CONTACT EMAIL WEBSITE
Jaime Jennings, 202-232-7933 x44 Gaelle Gourmelon, 202-452-1999 x510 jjennings@islandpress.org, ggourmelon@worldwatch.org www.islandpress.org, www.worldwatch.org
FOR IMMEDIATE RELEASE
State of the World Can a City be Sustainable? By The Worldwatch Institute Washington, D.C. (April 15, 2016) — Today, nearly 3.5 billion people—half of the world’s
population—live in urban areas. By 2050 that number is expected to nearly double. According to State of the World: Can a City Be Sustainable? (Publication Date: May 10, 2016), the latest edition of the annual series from the Worldwatch Institute, there is no question cities are growing; the only debate is over how they will grow (www.worldwatch.org). “Cities are at a crossroads, confronting historic challenges posed by rising populations, accelerating climate change, increasing inequity, and—all too often—faltering livability,” writes Eduardo da Costa Paes, Mayor of Rio de Janeiro. Cities have voracious appetites for energy, accounting for about three-quarters of the world’s direct final energy use in 2005—far more than their 49 percent share of global population that year. Cities today must also deal with growing stress on raw material supplies. Extraction of metals, minerals, and fuels is increasingly complex now that the easiest sources have been tapped.

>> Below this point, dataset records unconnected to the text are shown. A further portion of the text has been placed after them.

Lemma sort_rounds_spec (n : nat) : forall pre post,
  sorted_desc key pre -> length post = n ->
  let a := sort_rounds key (pre ++ post) (length pre) n in
  sorted_desc key a /\ Permutation a (pre ++ post) /\
  forall k, filter (fun x => key x = k) a = filter (fun x => key x = k) (pre ++ post).
Proof.
  induction n as [|n IH]; intros pre post Hs Hn; cbn [sort_rounds].
  { apply length_zero_iff_nil in Hn as ->. rewrite app_nil_r. done. }
  destruct post as [|tmp post]; [done|]. injection Hn as Hn.
  destruct (sort_round_spec pre tmp post) as (p1 & p2 & -> & Hp & Hl & ->).
  assert (Hs' : sorted_desc key (p1 ++ tmp :: p2)) by (by apply sorted_desc_insert).
  destruct (IH (p1 ++ tmp :: p2) post Hs' Hn) as (Ha & Hperm & Hf).
  replace (length (p1 ++ tmp :: p2)) with (S (length (p1 ++ p2))) in *
    by (rewrite !length_app; cbn; lia).
  rewrite <- !app_assoc in *. cbn [app] in *. split_and!; [done| |].
  - etrans; [exact Hperm|]. apply Permutation_app_head.
    rewrite (Permutation_middle p2 post tmp). done.
  - intros k. rewrite Hf, filter_key_insert, <- app_assoc by done. done.
Qed.

Lemma insertion_sort_spec (a : list A) :
  sorted_desc key (insertion_sort key a) /\ Permutation (insertion_sort key a) a /\
  forall k, filter (fun x => key x = k) (insertion_sort key a)
            = filter (fun x => key x = k) a.
Proof.
  unfold insertion_sort. destruct a as [|x a]; [by repeat constructor|].
  apply (sort_rounds_spec (length (x :: a) - 1) [x] a); [|cbn; lia].
  repeat constructor.
Qed.

End InsertionSort.

(** ** Lists and descriptions *)

Lemma find_index_from_spec {A} (p : A -> bool) (l : list A) (i : nat) :
  match find_index_from p l i with
  | Some j => exists n x, j = (i + n)%nat /\ l !! n = Some x /\ p x = true /\
                          forall m y, (m < n)%nat -> l !! m = Some y -> p y = false
  | None => Forall (fun x => p x = false) l
  end.
Proof.
  revert i; induction l as [|x l IH]; intros i; cbn [find_index_from]; [constructor|].
  case_if.
  - exists O, x. split_and!; [lia|done|done|lia].
  - specialize (IH (S i)). destruct (find_index_from p l (S i)) as [j|].
    + destruct IH as (n & y & -> & Hy & Hp & Hm). exists (S n), y.
      split_and!; [lia|done|done|]. intros [|m] z Hlt Hz; cbn in Hz; [by simplify_eq|].
      eapply Hm; [|exact Hz]. lia.
    + by constructor.
Qed.
Lemma loop_candidates (cs : list ice_candidate_t) : forall d rest,
  Forall carried cs -> candidates_count d + zlen cs <= ICE_MAX_CANDIDATES_COUNT ->
  loop (concat (omap candidate_round cs) ++ rest) [] d
  = loop rest [] (with_candidates d (candidates d ++
      (reparsed getaddrinfo <$> filter (fun c => is_Some (candidate_round c)) cs))).
Proof.
  induction cs as [|c cs IH]; intros d rest Hcs Hn.
  { cbn. rewrite app_nil_r. by destruct d. }
  rewrite zlen_cons in Hn. pose proof (zlen_nonneg cs).
  apply Forall_cons_1 in Hcs as [[Hc|[Hc Hf] ] Hcs].
  - rewrite filter_cons_False by (rewrite Hc; apply is_Some_None).
    cbn [omap list_omap]. rewrite Hc. apply IH; [done|lia].
  - destruct (candidate_round_sendable c Hc) as (line & Hl & Hr).
    rewrite filter_cons_True by eauto. cbn [omap list_omap]. rewrite Hr. cbn [concat].
    destruct (candidate_line_shape c line Hc Hl) as (Hcr & Hne & Hz).
    rewrite <- !app_assoc. cbn [app].
    assert (Hp := parse_sdp_line_candidate c line d Hc Hf Hl ltac:(lia)).
    erewrite loop_line_ok; [|done|done|lia|by rewrite Hp|by rewrite Hp].
    rewrite IH; [|done|].
    + cbn [snd candidates with_candidates fmap list_fmap]. by rewrite <- app_assoc.
    + unfold candidates_count in *. cbn [snd candidates with_candidates]. rewrite zlen_app. zlia.
Qed.

(** The lines after the candidates. *)
Lemma loop_last (d d0 : ice_description_t) :
  finished d0 = false ->
  loop (last_round d) [] d0
  = inr {| ice_ufrag := ice_ufrag d0; ice_pwd := ice_pwd d0; ice_lite := ice_lite d0;
           candidates := candidates d0; finished := finished d |}.
Proof. destruct d0 as [? ? ? ? fin]. cbn. intros ->. unfold last_round. by destruct (finished d). Qed.

Lemma loop_description d rest :
  valid_field 4 (ice_ufrag d) -> valid_field 22 (ice_pwd d) -> ice_lite d = false ->
  loop (description_round d ++ rest) [] ice_description_zero
  = loop rest [] {| ice_ufrag := ice_ufrag d; ice_pwd := ice_pwd d; ice_lite := false;
                    candidates := []; finished := false |}.
Proof.
  intros Hu Hp Hli. unfold description_round. rewrite Hli.
  pose proof (word_no_crlf _ (valid_field_word 4 _ ltac:(lia) Hu)).
  pose proof (word_no_crlf _ (valid_field_word 22 _ ltac:(lia) Hp)).
  assert (Hb : forall p f, zlen p <= 20 -> no_crlf p -> no_crlf f -> zlen f <= 256 ->
    no_crlf (p ++ f) /\ zlen (p ++ f) < BUFFER_SIZE).
  { intros p f ? ? ? ?. split; [by apply Forall_app|]. rewrite zlen_app. unfold BUFFER_SIZE. lia. }
  destruct (Hb (str "a=ice-ufrag:") (ice_ufrag d)) as [? ?];
    [done|by apply no_crlf_str|done|apply Hu|].
  destruct (Hb (str "a=ice-pwd:") (ice_pwd d)) as [? ?];
    [done|by apply no_crlf_str|done|apply Hp|].
  rewrite <- !app_assoc. rewrite (app_assoc (str "a=ice-ufrag:")). cbn [app].
  erewrite loop_line_ok; [|done|done|done|by rewrite parse_ufrag_line|by rewrite parse_ufrag_line].
  rewrite (app_assoc (str "a=ice-pwd:")).
  erewrite loop_line_ok; [|done|done|done|by rewrite parse_pwd_line|by rewrite parse_pwd_line].
  done.
Qed.

End RoundTrip.

(** ** Parsing any input *)

Lemma span_length (p : Z -> bool) (n : nat) (l : list Z) : (length (fst (span p n l)) <= n)%nat.
Proof.
  revert l; induction n as [|n IH]; intros [|c l]; cbn; try lia.
  specialize (IH l). destruct (span p n l). destruct (p c); cbn in *; lia.
Qed.

Lemma values_fit_nil (fmt : list directive) : values_fit fmt [].
Proof. induction fmt as [|[]]; done. Qed.
#[local] Hint Resolve values_fit_nil : juice.

Lemma scan_number_range (sgn : bool) (l rest : list Z) (v : Z) :
  scan_number sgn l = Some (v, rest) ->
  if sgn then - 2 ^ 31 <= v < 2 ^ 31 else 0 <= v < 2 ^ 32.
Proof.
  unfold scan_number. cbv zeta.
  match goal with |- (let '(_, _) := ?X in _) = _ -> _ => destruct X as [neg l'] end.
  destruct (span _ _ _) as [[|c s] r]; [done|]. intros [= <- _]. destruct sgn; solve_width.
Qed.

(** [sscanf] stays within the arrays its widths are for. *)
Lemma sscanf_fits (fmt : list directive) : forall l, values_fit fmt (sscanf fmt l).
Proof.
  induction fmt as [|d fmt IH]; intros l; [done|].
  destruct d as [|c|w| |]; cbn [sscanf values_fit].
  - apply IH.
  - destruct l as [|c' l]; [auto with juice|]. case_if; auto with juice.
  - pose proof (span_length (fun c => negb (isspace c)) w (skip_space l)) as Hl.
    destruct (span _ w _) as [[|c s] rest]; [done|]. by split.
  - destruct (scan_number true l) as [[v rest]|] eqn:E; [|done]. split; [|apply IH].
    by apply (scan_number_range true) in E.
  - destruct (scan_number false l) as [[v rest]|] eqn:E; [|done]. split; [|apply IH].
    by apply (scan_number_range false) in E.
Qed.

Lemma parse_type_known name t : parse_type name = Some t -> t <> ICE_CANDIDATE_TYPE_UNKNOWN.
Proof. unfold parse_type. repeat case_bool_decide; by intros [= <-]. Qed.

Lemma parse_sdp_candidate_fits line c :
  parse_sdp_candidate line = inr c -> candidate_fits c.
Proof.
  unfold parse_sdp_candidate. cbv zeta. set (l := skip_prefix _ _).
  pose proof (sscanf_fits candidate_format l) as Hf. revert Hf.
  generalize (sscanf candidate_format l) as vs. intros vs Hf H.
  repeat (destruct vs as [|[?|?] vs]; try discriminate H);
    cbn in Hf; destruct_and? Hf;
    (destruct (parse_type _) as [t|] eqn:Ht; [|discriminate]);
    (destruct (parse_transport _ _) as [tr|]; [|discriminate]);
    injection H as <-; unfold candidate_fits; cbn [foundation hostname service component priority type];
    apply parse_type_known in Ht; unfold zlen; split_and!; try lia; done.
Qed.

Lemma candidate_fits_add c d :
  description_ok d -> candidate_fits c -> description_ok (snd (ice_add_candidate c d)).
Proof.
  intros (Hu & Hp & Hn & Hcs) Hc. unfold ice_add_candidate.
  case_bool_decide; [done|]. case_if; [done|]. cbn [snd].
  split_and!; cbn [ice_ufrag ice_pwd with_candidates candidates]; try done.
  - unfold candidates_count in *. cbn [with_candidates candidates]. rewrite zlen_app. zlia.
  - apply Forall_app; split; [done|]. apply Forall_singleton. case_bool_decide; [|done].
    destruct Hc as (? & ? & ? & ? & ?). split; [|done]. cbn [foundation].
    destruct (snprintf_fits MAX_FOUNDATION_PRINT (fmt_u (candidates_count d + 1))
                ltac:(done)) as (t & -> & Ht). cbn. unfold MAX_FOUNDATION_PRINT in Ht. lia.
Qed.

Section AnyInput.

Context (getaddrinfo : getaddrinfo_t).
(** An address attribute, written if the record has a length and the value
    could be formed. *)
Definition address_attr (transaction_id : list Z) (type : Z) (record : addr_record_t) : step :=
  if len record =? 0 then skip
  else
    let mask := generate_mask transaction_id in
    let '(value_len, value) :=
      stun_write_value_mapped_address 32 (addr record) (len record) mask in
    if 0 <? value_len then attr type value else skip.

(** The ERROR-CODE value: the structure and the reason. *)
Definition error_code_value (code : Z) : list Z :=
  [0; 0; u8 (code / 100 .& 0x07); u8 (code mod 100)] ++ stun_get_error_reason code.

(** Everything up to the credentials. *)
Definition write_attributes (msg : stun_message_t) : step :=
  let tid := transaction_id msg in
  wif (negb (error_code msg =? 0))
      (attr STUN_ATTR_ERROR_CODE (error_code_value (error_code msg)));;;
  address_attr tid STUN_ATTR_XOR_MAPPED_ADDRESS (mapped msg);;;
  wif (negb (priority msg =? 0)) (attr STUN_ATTR_PRIORITY (be 4 (priority msg)));;;
  wif (use_candidate msg) (attr STUN_ATTR_USE_CANDIDATE []);;;
  wif (negb (ice_controlling msg =? 0))
      (attr STUN_ATTR_ICE_CONTROLLING (be 8 (ice_controlling msg)));;;
  wif (negb (ice_controlled msg =? 0))
      (attr STUN_ATTR_ICE_CONTROLLED (be 8 (ice_controlled msg)));;;
  wif (negb (channel_number msg =? 0))
      (attr STUN_ATTR_CHANNEL_NUMBER (be 2 (channel_number msg) ++ [0; 0]));;;
  wif (lifetime_set msg || negb (lifetime msg =? 0))
      (attr STUN_ATTR_LIFETIME (be 4 (lifetime msg)));;;
  foldr (fun peer k => address_attr tid STUN_ATTR_XOR_PEER_ADDRESS peer;;; k) skip (peers msg);;;
  address_attr tid STUN_ATTR_XOR_RELAYED_ADDRESS (relayed msg);;;
  match data msg with Some d => attr STUN_ATTR_DATA d | None => skip end;;;
  wif (even_port msg)
      (attr STUN_ATTR_CHANNEL_NUMBER [if next_port msg then 0x80 else 0]);;;
  wif (requested_transport msg) (attr STUN_ATTR_REQUESTED_TRANSPORT [17; 0; 0; 0]);;;
  wif (dont_fragment msg) (attr STUN_ATTR_DONT_FRAGMENT []);;;
  wif (negb (reservation_token msg =? 0))
      (attr STUN_ATTR_RESERVATION_TOKEN (be 8 (reservation_token msg)));;;
  attr STUN_ATTR_SOFTWARE (str "libjuice").

Definition is_request (msg : stun_message_t) : bool :=
  bool_decide (msg_class msg = STUN_CLASS_REQUEST).

(** Realm, nonce and password algorithms go into requests and into 401 and 438
    error responses.  [uninit] is what the structure [pwa] on the stack has in
    [parameters_length], which is written without having been set. *)
Definition write_credentials (uninit : list Z) (msg : stun_message_t) : step :=
  let c := credentials msg in
  let algorithm := algorithm_value (password_algorithm c) in
  wif (is_request msg)
    (if enable_userhash c then attr STUN_ATTR_USERHASH (userhash c)
     else wif (negb (bool_decide (username c = []))) (attr STUN_ATTR_USERNAME (username c)));;;
  wif (is_request msg ||
       (bool_decide (msg_class msg = STUN_CLASS_RESP_ERROR) &&
        ((error_code msg =? 401) || (error_code msg =? 438))))
    (wif (negb (bool_decide (realm c = []))) (attr STUN_ATTR_REALM (realm c));;;
     wif (negb (bool_decide (nonce c = [])))
       (attr STUN_ATTR_NONCE (nonce c);;;
        (if 0 <? algorithm
         then attr STUN_ATTR_PASSWORD_ALGORITHMS (password_algorithms_value c)
         else wif (negb (is_request msg))
                (attr STUN_ATTR_PASSWORD_ALGORITHMS generate_password_algorithms_attr));;;
        wif (is_request msg && negb (algorithm =? 0))
          (attr STUN_ATTR_PASSWORD_ALGORITHM (be 2 algorithm ++ uninit)))).

(** The header length is set to end after the attribute to come, the HMAC is
    taken of everything written and the attribute is appended. *)
Definition write_hmac (hmac : list Z -> list Z -> list Z) (hmac_size type : Z) (key : list Z)
  : step := fun m pos =>
  match stun_update_header_length m (pos - sizeof_stun_header + STUN_ATTR_SIZE + hmac_size) with
  | None => UB
  | Some (_, m) =>
      match load m 0 pos with
      | None => UB
      | Some written => attr type (hmac written key) m pos
      end
  end.
(** The [switch], but for the fingerprint, which depends on the datagram. *)
Definition read_value (type : Z) (v : list Z) (msg : stun_message_t) (bits : Z) : vres :=
  let mask := generate_mask (transaction_id msg) in
  if type =? STUN_ATTR_MAPPED_ADDRESS then read_address v zero_mask (mapped msg) (set_mapped msg) bits
  else if type =? STUN_ATTR_XOR_MAPPED_ADDRESS then read_address v mask (mapped msg) (set_mapped msg) bits
  else if type =? STUN_ATTR_ALTERNATE_SERVER then
    read_address v zero_mask (alternate_server msg) (set_alternate_server msg) bits
  else if type =? STUN_ATTR_ERROR_CODE then read_error_code v msg bits
  else if type =? STUN_ATTR_UNKNOWN_ATTRIBUTES then read_unknown_attributes v msg bits
  else if type =? STUN_ATTR_USERNAME then read_username v msg bits
  else if type =? STUN_ATTR_MESSAGE_INTEGRITY then read_integrity v HMAC_SHA1_SIZE msg bits
  else if type =? STUN_ATTR_MESSAGE_INTEGRITY_SHA256 then read_integrity v HMAC_SHA256_SIZE msg bits
  else if type =? STUN_ATTR_REALM then read_realm v msg bits
  else if type =? STUN_ATTR_NONCE then read_nonce v msg bits
  else if type =? STUN_ATTR_PASSWORD_ALGORITHM then read_password_algorithm v msg bits
  else if type =? STUN_ATTR_PASSWORD_ALGORITHMS then read_password_algorithms v msg bits
  else if type =? STUN_ATTR_USERHASH then read_userhash v msg bits
  else if type =? STUN_ATTR_SOFTWARE then read_software v msg bits
  else if type =? STUN_ATTR_PRIORITY then read_u32 v (set_priority msg) bits
  else if type =? STUN_ATTR_USE_CANDIDATE then break (set_use_candidate msg true) bits
  else if type =? STUN_ATTR_ICE_CONTROLLING then read_u64 v (set_ice_controlling msg) bits
  else if type =? STUN_ATTR_ICE_CONTROLLED then read_u64 v (set_ice_controlled msg) bits
  else if type =? STUN_ATTR_CHANNEL_NUMBER then read_channel_number v msg bits
  else if type =? STUN_ATTR_LIFETIME then
    read_u32 v (fun x => set_lifetime_set (set_lifetime msg x) true) bits
  else if type =? STUN_ATTR_XOR_PEER_ADDRESS then read_peer v msg bits
  else if type =? STUN_ATTR_XOR_RELAYED_ADDRESS then
    read_address v mask (relayed msg) (set_relayed msg) bits
  else if type =? STUN_ATTR_DATA then break (set_data msg (Some v)) bits
  else if type =? STUN_ATTR_EVEN_PORT then read_even_port v msg bits
  else if type =? STUN_ATTR_REQUESTED_TRANSPORT then read_requested_transport v msg bits
  else if type =? STUN_ATTR_DONT_FRAGMENT then break (set_dont_fragment msg true) bits
  else if type =? STUN_ATTR_RESERVATION_TOKEN then read_u64 v (set_reservation_token msg) bits
  else break msg bits.

(** The fingerprint is checked with the header length set to end after it; the
    length is put back.  Yields the buffer and whether the check passed. *)
Definition check_fingerprint (m : list Z) (off : Z) : option (list Z * bool) :=
  let tmp_length := off - sizeof_stun_header + STUN_ATTR_SIZE + 4 in
  '(prev_length, m) ← stun_update_header_length m tmp_length;
  before ← load m 0 off;
  crc ← juice_crc32 before;
  '(_, m) ← stun_update_header_length m prev_length;
  fingerprint ← load32 m (off + 4);
  Some (m, fingerprint =? (crc .^ STUN_FINGERPRINT_XOR)).

(** The state of the reader: datagram, message, security bits. *)
Record reader := { mem : list Z; rmsg : stun_message_t; security_bits : Z }.

Definition after_integrity (type : Z) : bool :=
  (type =? STUN_ATTR_MESSAGE_INTEGRITY) || (type =? STUN_ATTR_MESSAGE_INTEGRITY_SHA256) ||
  (type =? STUN_ATTR_FINGERPRINT).

(** The attribute at [off], with [size] bytes left: the result and the state. *)
Definition stun_read_attr (off size : Z) (st : reader) : option (Z * reader) :=
  let msg := rmsg st in
  if has_fingerprint msg then Some (-1, st)
  else if size <? STUN_ATTR_SIZE then Some (-1, st)
  else
    length ← load16 (mem st) (off + 2);
    type ← load16 (mem st) off;
    let consumed := STUN_ATTR_SIZE + align32 length in
    if size <? STUN_ATTR_SIZE + length then Some (-1, st)
    else if has_integrity msg && negb (after_integrity type) then Some (consumed, st)
    else
      v ← load (mem st) (off + 4) length;
      if type =? STUN_ATTR_FINGERPRINT then
        if negb (length =? 4) then Some (-1, st)
        else
          '(m, valid) ← check_fingerprint (mem st) off;
          if negb valid
          then Some (-1, {| mem := m; rmsg := msg; security_bits := security_bits st |})
          else Some (consumed, {| mem := m; rmsg := set_has_fingerprint msg true;
                                  security_bits := security_bits st |})
      else
        r ← read_value type v msg (security_bits st);
        match r with
        | None => Some (-1, st)
        | Some (msg, bits) =>
            Some (consumed, {| mem := mem st; rmsg := msg; security_bits := bits |})
        end.

(** ** Messages *)

(** [while (pos < end)]: [inl] is the error return. *)
Fixpoint read_loop (fuel : nat) (pos end_ : Z) (st : reader) : option (reader + reader) :=
  match fuel with
  | O => None
  | S fuel' =>
      if negb (pos <? end_) then Some (inr st)
      else
        '(ret, st) ← stun_read_attr pos (end_ - pos) st;
        if ret <=? 0 then Some (inl st) else read_loop fuel' (pos + ret) end_ st
  end.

A city’s food system—the production, processing, distribution, consumption, and waste of its food—has impacts that extend to a city’s host region and country, and often to other countries as well. “As rural migrants to cities adopt city-based lifestyles, they tend to use more resources as their incomes rise and as their diets shift from starchy staples to a greater share of animal products and processed foods,” writes Tom Prugh, author and co-director of the report. “This, in turn, drives land clearance for livestock grazing and fodder.”